- **Assigned task**
Your task is to copy the stretch of lines in the records below that begins with the line containing "- unfold AddPresenceCredential. destruct" and ends with the line containing "apply (map_Forall_lookup_1 _", exactly as written, with nothing added.
(Records for this task begins)
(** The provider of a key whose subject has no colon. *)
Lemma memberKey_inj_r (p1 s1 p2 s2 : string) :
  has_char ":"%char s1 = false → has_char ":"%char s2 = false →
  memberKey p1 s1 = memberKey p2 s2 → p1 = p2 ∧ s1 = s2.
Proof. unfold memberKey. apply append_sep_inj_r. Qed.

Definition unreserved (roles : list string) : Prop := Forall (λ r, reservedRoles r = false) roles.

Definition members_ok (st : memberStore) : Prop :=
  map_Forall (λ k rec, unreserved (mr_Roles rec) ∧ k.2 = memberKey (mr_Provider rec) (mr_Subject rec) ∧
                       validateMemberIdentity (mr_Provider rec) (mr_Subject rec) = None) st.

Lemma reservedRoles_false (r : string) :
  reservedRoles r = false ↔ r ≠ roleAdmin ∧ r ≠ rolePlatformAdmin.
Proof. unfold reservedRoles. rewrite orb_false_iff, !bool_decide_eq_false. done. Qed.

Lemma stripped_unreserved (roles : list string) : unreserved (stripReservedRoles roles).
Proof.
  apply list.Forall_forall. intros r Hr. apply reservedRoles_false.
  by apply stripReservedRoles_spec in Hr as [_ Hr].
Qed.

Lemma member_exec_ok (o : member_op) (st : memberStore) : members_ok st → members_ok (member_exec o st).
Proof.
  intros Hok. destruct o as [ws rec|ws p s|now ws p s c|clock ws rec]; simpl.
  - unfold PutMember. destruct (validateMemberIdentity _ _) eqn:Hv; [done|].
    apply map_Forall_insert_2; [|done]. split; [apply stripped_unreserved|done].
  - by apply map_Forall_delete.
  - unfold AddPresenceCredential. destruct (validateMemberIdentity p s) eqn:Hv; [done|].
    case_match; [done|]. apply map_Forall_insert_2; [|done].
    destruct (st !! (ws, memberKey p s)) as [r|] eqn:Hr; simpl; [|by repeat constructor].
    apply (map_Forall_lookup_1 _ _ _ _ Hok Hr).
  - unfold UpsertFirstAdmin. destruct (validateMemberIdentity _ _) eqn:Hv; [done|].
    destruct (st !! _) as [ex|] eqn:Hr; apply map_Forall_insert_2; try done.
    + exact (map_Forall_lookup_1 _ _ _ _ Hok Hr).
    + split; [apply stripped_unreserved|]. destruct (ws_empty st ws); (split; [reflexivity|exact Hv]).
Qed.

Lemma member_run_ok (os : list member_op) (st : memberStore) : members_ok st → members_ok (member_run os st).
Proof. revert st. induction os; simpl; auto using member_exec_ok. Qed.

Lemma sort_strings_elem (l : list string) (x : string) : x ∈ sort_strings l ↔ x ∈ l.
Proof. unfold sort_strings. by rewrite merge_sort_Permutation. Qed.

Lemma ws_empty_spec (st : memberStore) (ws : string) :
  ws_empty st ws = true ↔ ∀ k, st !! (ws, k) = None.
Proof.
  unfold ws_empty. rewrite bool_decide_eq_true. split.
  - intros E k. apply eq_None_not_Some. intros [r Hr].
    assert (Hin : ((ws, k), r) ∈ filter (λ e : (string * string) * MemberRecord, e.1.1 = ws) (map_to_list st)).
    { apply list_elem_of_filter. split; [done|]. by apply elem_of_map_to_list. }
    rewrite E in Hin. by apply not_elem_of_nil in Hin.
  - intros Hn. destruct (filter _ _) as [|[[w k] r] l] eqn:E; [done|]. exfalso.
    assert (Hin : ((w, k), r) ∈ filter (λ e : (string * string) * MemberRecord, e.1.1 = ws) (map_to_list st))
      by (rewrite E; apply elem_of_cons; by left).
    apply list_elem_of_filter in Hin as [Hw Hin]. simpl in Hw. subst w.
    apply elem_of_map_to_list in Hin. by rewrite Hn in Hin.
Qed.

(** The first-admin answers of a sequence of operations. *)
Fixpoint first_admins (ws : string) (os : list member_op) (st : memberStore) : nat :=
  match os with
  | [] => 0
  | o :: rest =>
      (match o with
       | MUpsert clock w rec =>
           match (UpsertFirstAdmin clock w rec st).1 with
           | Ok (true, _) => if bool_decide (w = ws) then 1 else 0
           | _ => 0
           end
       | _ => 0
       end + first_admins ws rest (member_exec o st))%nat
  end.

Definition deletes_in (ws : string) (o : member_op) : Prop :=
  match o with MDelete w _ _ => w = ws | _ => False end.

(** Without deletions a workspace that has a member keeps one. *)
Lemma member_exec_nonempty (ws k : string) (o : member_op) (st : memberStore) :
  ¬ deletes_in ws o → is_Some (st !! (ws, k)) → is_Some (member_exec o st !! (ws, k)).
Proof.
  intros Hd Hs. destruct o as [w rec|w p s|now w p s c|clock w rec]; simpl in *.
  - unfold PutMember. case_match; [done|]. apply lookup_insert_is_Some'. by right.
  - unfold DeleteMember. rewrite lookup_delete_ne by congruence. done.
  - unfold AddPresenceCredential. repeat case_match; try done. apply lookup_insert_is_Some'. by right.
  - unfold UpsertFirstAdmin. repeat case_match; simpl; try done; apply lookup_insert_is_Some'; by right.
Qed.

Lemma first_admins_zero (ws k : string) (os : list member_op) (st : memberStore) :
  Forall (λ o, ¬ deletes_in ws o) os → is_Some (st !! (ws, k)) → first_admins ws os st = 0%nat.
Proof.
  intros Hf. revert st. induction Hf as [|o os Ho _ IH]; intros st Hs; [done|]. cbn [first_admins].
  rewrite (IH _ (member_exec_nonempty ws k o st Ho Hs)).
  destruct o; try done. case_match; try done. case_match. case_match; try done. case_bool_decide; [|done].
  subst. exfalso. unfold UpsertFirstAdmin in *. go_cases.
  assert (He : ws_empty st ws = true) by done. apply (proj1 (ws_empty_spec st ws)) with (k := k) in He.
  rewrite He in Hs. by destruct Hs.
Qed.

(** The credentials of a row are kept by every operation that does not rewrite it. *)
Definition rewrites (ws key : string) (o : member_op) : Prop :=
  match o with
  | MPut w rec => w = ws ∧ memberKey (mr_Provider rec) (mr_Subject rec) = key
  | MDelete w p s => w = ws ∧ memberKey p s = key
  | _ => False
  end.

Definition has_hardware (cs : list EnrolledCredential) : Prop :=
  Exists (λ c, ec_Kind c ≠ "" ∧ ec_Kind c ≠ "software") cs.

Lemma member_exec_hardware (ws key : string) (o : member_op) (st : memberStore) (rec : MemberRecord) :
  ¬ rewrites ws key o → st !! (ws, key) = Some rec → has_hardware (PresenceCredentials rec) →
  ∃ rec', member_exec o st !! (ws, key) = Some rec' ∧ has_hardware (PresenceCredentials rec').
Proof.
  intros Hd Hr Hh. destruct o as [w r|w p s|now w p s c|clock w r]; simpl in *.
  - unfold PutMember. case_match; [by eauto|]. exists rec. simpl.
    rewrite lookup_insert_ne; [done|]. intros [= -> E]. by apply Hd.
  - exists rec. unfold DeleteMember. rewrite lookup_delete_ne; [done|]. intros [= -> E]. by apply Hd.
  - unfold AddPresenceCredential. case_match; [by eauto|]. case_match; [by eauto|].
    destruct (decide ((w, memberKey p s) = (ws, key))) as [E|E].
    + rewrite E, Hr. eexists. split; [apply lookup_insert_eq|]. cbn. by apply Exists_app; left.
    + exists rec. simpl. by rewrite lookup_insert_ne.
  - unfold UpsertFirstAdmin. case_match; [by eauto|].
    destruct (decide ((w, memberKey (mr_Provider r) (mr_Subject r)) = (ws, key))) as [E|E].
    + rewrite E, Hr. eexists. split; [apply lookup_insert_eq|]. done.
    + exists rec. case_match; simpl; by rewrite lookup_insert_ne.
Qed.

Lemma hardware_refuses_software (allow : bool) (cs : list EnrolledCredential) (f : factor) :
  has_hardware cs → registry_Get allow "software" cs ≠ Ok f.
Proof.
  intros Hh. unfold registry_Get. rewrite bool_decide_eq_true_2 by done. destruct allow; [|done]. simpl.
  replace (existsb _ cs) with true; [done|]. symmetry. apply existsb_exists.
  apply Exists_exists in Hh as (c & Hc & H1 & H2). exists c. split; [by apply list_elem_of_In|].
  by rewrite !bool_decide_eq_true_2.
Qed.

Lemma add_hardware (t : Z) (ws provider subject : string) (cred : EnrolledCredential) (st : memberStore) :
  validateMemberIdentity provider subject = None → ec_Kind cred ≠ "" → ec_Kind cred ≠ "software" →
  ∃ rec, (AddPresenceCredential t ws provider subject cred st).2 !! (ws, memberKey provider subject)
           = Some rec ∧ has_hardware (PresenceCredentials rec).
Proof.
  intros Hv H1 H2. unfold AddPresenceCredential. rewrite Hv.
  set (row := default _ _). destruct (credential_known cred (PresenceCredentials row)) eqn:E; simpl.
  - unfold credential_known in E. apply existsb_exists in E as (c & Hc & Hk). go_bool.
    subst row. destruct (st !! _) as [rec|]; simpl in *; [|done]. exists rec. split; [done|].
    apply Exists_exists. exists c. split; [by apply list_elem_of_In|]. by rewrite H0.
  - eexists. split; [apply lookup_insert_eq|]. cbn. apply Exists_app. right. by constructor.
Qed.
(Records for this task ends)
- **Final answer**
  - unfold AddPresenceCredential. destruct (validateMemberIdentity p s) eqn:Hv; [done|].
    case_match; [done|]. apply map_Forall_insert_2; [|done].
    destruct (st !! (ws, memberKey p s)) as [r|] eqn:Hr; simpl; [|by repeat constructor].
    apply (map_Forall_lookup_1 _ _ _ _ Hok Hr).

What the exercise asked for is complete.